With Ecuador and its Galapagos Islands province now reaching a vaccination rate that’s above 87%, the country has now re-opened to international travel. Likewise, travelers are once again reminded that vacationing in the Galapagos is like walking into your own NatGeo documentary.

As Darwin himself noted, these islands are home to some of the world’s rarest and most wonderful creatures, therefore a wildlife tour on this fascinating archipelago is not to be missed. So if you are looking for a truly unique wildlife vacation, then Galapagos ticks off all the boxes.

Here, we have highlighted some of the species that you can discover in the islands, an archipelago where visitors are rewarded with unbelievably up-close encounters with the most iconic Galapagos Islands wildlife species.

1. Galapagos greater flamingos

Though not endemic to the Galapagos archipelago, these elegant birds are still a favorite of visitors to the islands. More vividly pink than their European counterparts, this intense color is the result of a diet of brine shrimp, which they catch by dipping their long necks under the brackish saltwater.

According to a recent census, the population of flamingos in Galapagos numbers only about 400 individuals, with Isabela Island being the species’ most prominent residence. As these beautiful birds are known to fly from lagoon to lagoon —and even from island to island— you may be fortunate enough to spot them in flight with their elongated necks and extra-long legs outstretched to the max – a very special sight on any Galapagos tour.
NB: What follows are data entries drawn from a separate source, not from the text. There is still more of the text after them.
(* ===== verification/Xor.v ===== *)
(** * XOR of byte strings

    The algebra behind parity: exclusive-or sums over index lists, and
    [xorInto] read byte by byte, a string being zero past its end. *)
From S2P Require Import Prelude Errors Frame Options Ring StreamRecv.

Definition byteat (l : list Z) (j : nat) : Z := default 0 (l !! j).

Lemma byteat_beyond l j : (length l ≤ j)%nat → byteat l j = 0.
Proof. intros. unfold byteat. by rewrite lookup_ge_None_2. Qed.

Lemma byteat_slice l n j :
  byteat (slice l 0 n) j = if bool_decide (Z.of_nat j < n) then byteat l j else 0.
Proof.
  unfold byteat, slice. rewrite Z.sub_0_r, drop_0. case_bool_decide.
  - rewrite lookup_take_lt by lia. done.
  - by rewrite lookup_take_ge by lia.
Qed.

Lemma byteat_ext l l' : Zlen l = Zlen l' → (∀ j, Z.of_nat j < Zlen l → byteat l j = byteat l' j) → l = l'.
Proof.
  intros Hl Hb. apply list_eq_same_length with (n := length l); [unfold Zlen in *; lia|done|].
  intros i x y Hi Hx Hy. specialize (Hb i ltac:(unfold Zlen; lia)). unfold byteat in Hb.
  by rewrite Hx, Hy in Hb.
Qed.

Lemma byteat_copy_at dst off src j :
  0 ≤ off → off + Zlen src ≤ Zlen dst →
  byteat (copy_at dst off src) j =
    if bool_decide (off ≤ Z.of_nat j < off + Zlen src) then byteat src (j - Z.to_nat off) else byteat dst j.
Proof.
  intros Ho Hl. unfold copy_at, byteat, Zlen in *. rewrite (take_ge src) by lia.
  case_bool_decide as Hj.
  - rewrite lookup_app_r by (rewrite length_take; lia). rewrite length_take, lookup_app_l by lia.
    do 2 f_equal. lia.
  - destruct (decide (Z.of_nat j < off)).
    + rewrite lookup_app_l by (rewrite length_take; lia). by rewrite lookup_take_lt by lia.
    + rewrite !lookup_app_r by (rewrite ?length_take; lia). rewrite lookup_drop, length_take.
      do 2 f_equal. lia.
Qed.

Lemma length_xorInto dst src : (length src ≤ length dst)%nat → length (xorInto dst src) = length dst.
Proof.
  intros. unfold xorInto, slice. rewrite drop_0, length_app, length_zip_with, length_take, length_drop.
  unfold Zlen. lia.
Qed.

Lemma byteat_xorInto dst src j :
  (length src ≤ length dst)%nat → byteat (xorInto dst src) j = Z.lxor (byteat dst j) (byteat src j).
Proof.
  intros Hl. unfold byteat, xorInto, slice, Zlen. rewrite Z.sub_0_r, drop_0, Nat2Z.id.
  destruct (decide (j < length src)%nat) as [Hj|Hj].
  - rewrite lookup_app_l by (rewrite length_zip_with, length_take; lia).
    destruct (lookup_lt_is_Some_2 dst j ltac:(lia)) as [x Hx].
    destruct (lookup_lt_is_Some_2 src j Hj) as [y Hy].
    rewrite lookup_zip_with, lookup_take_lt by done. by rewrite Hx, Hy.
  - rewrite lookup_app_r by (rewrite length_zip_with, length_take; lia).
    rewrite length_zip_with, length_take, lookup_drop.
    rewrite (lookup_ge_None_2 src) by lia. simpl. rewrite Z.lxor_0_r. do 2 f_equal. lia.
Qed.

(** ** Exclusive-or sums *)
Definition xsum (l : list Z) (f : Z → Z) : Z := foldr (λ i a, Z.lxor (f i) a) 0 l.

(** XOR of [k]-bit numbers *)
Lemma lxor_below k a b : 0 ≤ k → 0 ≤ a < 2 ^ k → 0 ≤ b < 2 ^ k → 0 ≤ Z.lxor a b < 2 ^ k.
Proof.
  intros Hk Ha Hb. assert (0 ≤ Z.lxor a b) as H0 by (apply Z.lxor_nonneg; lia). split; [done|].
  destruct (decide (Z.lxor a b = 0)) as [->|Hne]; [lia|]. apply Z.log2_lt_pow2; [lia|].
  destruct (decide (k = 0)) as [->|Hk0]. { assert (a = 0) as -> by lia. assert (b = 0) as -> by lia. done. }
  pose proof (Z.log2_lxor a b ltac:(lia) ltac:(lia)) as Hl.
  assert (∀ x, 0 ≤ x < 2 ^ k → Z.log2 x < k) as Hx.
  { intros x Hx. destruct (decide (x = 0)) as [->|]; [change (Z.log2 0) with 0; lia|]. apply Z.log2_lt_pow2; lia. }
  pose proof (Hx a Ha). pose proof (Hx b Hb). lia.
Qed.
Lemma xsum_below k l f : 0 ≤ k → (∀ i, i ∈ l → 0 ≤ f i < 2 ^ k) → 0 ≤ xsum l f < 2 ^ k.
Proof.
  intros Hk. induction l as [|i l IH]; intros Hf; [cbn; lia|]. simpl. apply lxor_below; [done|apply Hf; by left|].
  apply IH. intros; apply Hf. by right.
Qed.

Lemma xsum_app l1 l2 f : xsum (l1 ++ l2) f = Z.lxor (xsum l1 f) (xsum l2 f).
Proof. induction l1; simpl; [done|]. by rewrite IHl1, Z.lxor_assoc. Qed.
Lemma xsum_ext l f g : (∀ i, i ∈ l → f i = g i) → xsum l f = xsum l g.
Proof.
  induction l as [|i l IH]; intros Hfg; [done|]. simpl. rewrite (Hfg i (list_elem_of_here _ _)).
  f_equal. apply IH. intros; apply Hfg. by right.
Qed.
Lemma xsum_zero l f : (∀ i, i ∈ l → f i = 0) → xsum l f = 0.
Proof. intros Hf. rewrite (xsum_ext l f (λ _, 0)) by done. clear. induction l; simpl; [done|]. by rewrite IHl. Qed.
Lemma xsum_lxor l f g : xsum l (λ i, Z.lxor (f i) (g i)) = Z.lxor (xsum l f) (xsum l g).
Proof.
  induction l as [|i l IH]; simpl; [done|]. rewrite IH, !Z.lxor_assoc. f_equal.
  rewrite <- !Z.lxor_assoc. f_equal. apply Z.lxor_comm.
Qed.
(** a sum with one nonzero term *)
Lemma xsum_single l f m : NoDup l → m ∈ l → (∀ i, i ∈ l → i ≠ m → f i = 0) → xsum l f = f m.
Proof.
  intros Hnd Hm Hf. apply list_elem_of_split in Hm as (l1 & l2 & ->).
  apply NoDup_app in Hnd as (_ & Hd & [Hm2 _]%NoDup_cons).
  rewrite xsum_app. simpl. rewrite !xsum_zero.
  - by rewrite Z.lxor_0_l, Z.lxor_0_r.
  - intros i Hi. apply Hf; [set_solver|]. by intros ->.
  - intros i Hi. apply Hf; [set_solver|]. intros ->. apply (Hd m Hi). by left.
Qed.

Lemma xsum_seqZ_extend f n m :
  0 ≤ n ≤ m → (∀ i, n ≤ i < m → f i = 0) → xsum (seqZ 0 m) f = xsum (seqZ 0 n) f.
Proof.
  intros Hn Hf. replace m with (n + (m - n)) by lia. rewrite seqZ_app, xsum_app by lia.
  rewrite (xsum_zero (seqZ _ (m - n))), Z.lxor_0_r; [done|].
  intros i [??]%elem_of_seqZ. apply Hf. lia.
Qed.

(** The parity identity: a sum known in full, with some terms known one way
    ([p]), all but one of the rest known another way, yields the last term. *)
Lemma xsum_recover l f p m :
  NoDup l → m ∈ l → p m = false →
  Z.lxor (Z.lxor (xsum l f) (xsum l (λ i, if p i : bool then f i else 0)))
    (xsum l (λ i, if p i || bool_decide (i = m) then 0 else f i)) = f m.
Proof.
  intros Hnd Hm Hp. rewrite <- !xsum_lxor.
  rewrite (xsum_ext l _ (λ i, if bool_decide (i = m) then f i else 0)).
  - rewrite (xsum_single _ _ m); [by rewrite bool_decide_true|done..|].
    intros i _ Hi. by rewrite bool_decide_false.
  - intros i _. case_bool_decide as Hi.
    + subst. rewrite Hp. simpl. by rewrite !Z.lxor_0_r.
    + destruct (p i); simpl; by rewrite ?Z.lxor_0_r, ?Z.lxor_nilpotent.
Qed.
2. Galapagos hammerhead shark

As the Galapagos Islands is a world-class snorkeling and diving destination, every year thousands of visitors strap on their masks and dive on in to spend quality time with the local marine life. Divers in particular can witness the amazing sight of non-aggressive hammerhead sharks prowling the waters of the far north-west Darwin and Wolf islands. Here you don’t just see one or two lone sharks, but occasionally entire schools of Galapagos hammerhead numbering up to several hundred at a time!

3. Waved albatross

One of the rarest birds in the world, the streamlined Waved Albatross nests in only one place: Española Island in the Galapagos. This is where their numbers swell to over 30,000 between the months of April to December.

As these large birds boast a massive wingspan that can reach over eight feet (2.5 meters), this assists them in flying out at sea for days at a time, where they scour the waters for squid and fish. Seeing a waved albatross in flight is quite the sight, as they glide gracefully while up in the skies. Landing and take-off for these large birds, however, are different matters, as both of these movements somewhat clumsy … if not comical. Similarly, the bird’s walking is an ungainly waddle.

On the brighter side, the Galapagos albatross engages in a rather elaborate courtship dance that the fortunate traveler is honored to see. The romantic ballet involves a good deal of bill circling, clacking, head nodding, and waddling, as well as a strange sound not unlike a cow’s moo. But once an albatross has selected a partner, they mate for life. Perhaps this adds to why age-old ancient legends attribute the albatross as “representing the innocence and beauty of God’s creation.”

4. Whale Sharks

As the Galapagos Islands are an important stopping-off point on the migratory path of whale sharks, this makes the archipelago one of the most reliable places on the planet for whale shark watching. The Galapagos Islands are recognized as one of the few spots where you can consistently dive with these titan creatures, and perhaps the only place to dive with large adult specimens measuring 30-36 feet (10-12 m) in length. Despite their intimidating size, though, these are extremely gentle creatures of the deep and have never harmed a human – so you’ll be quite safe in the water with them.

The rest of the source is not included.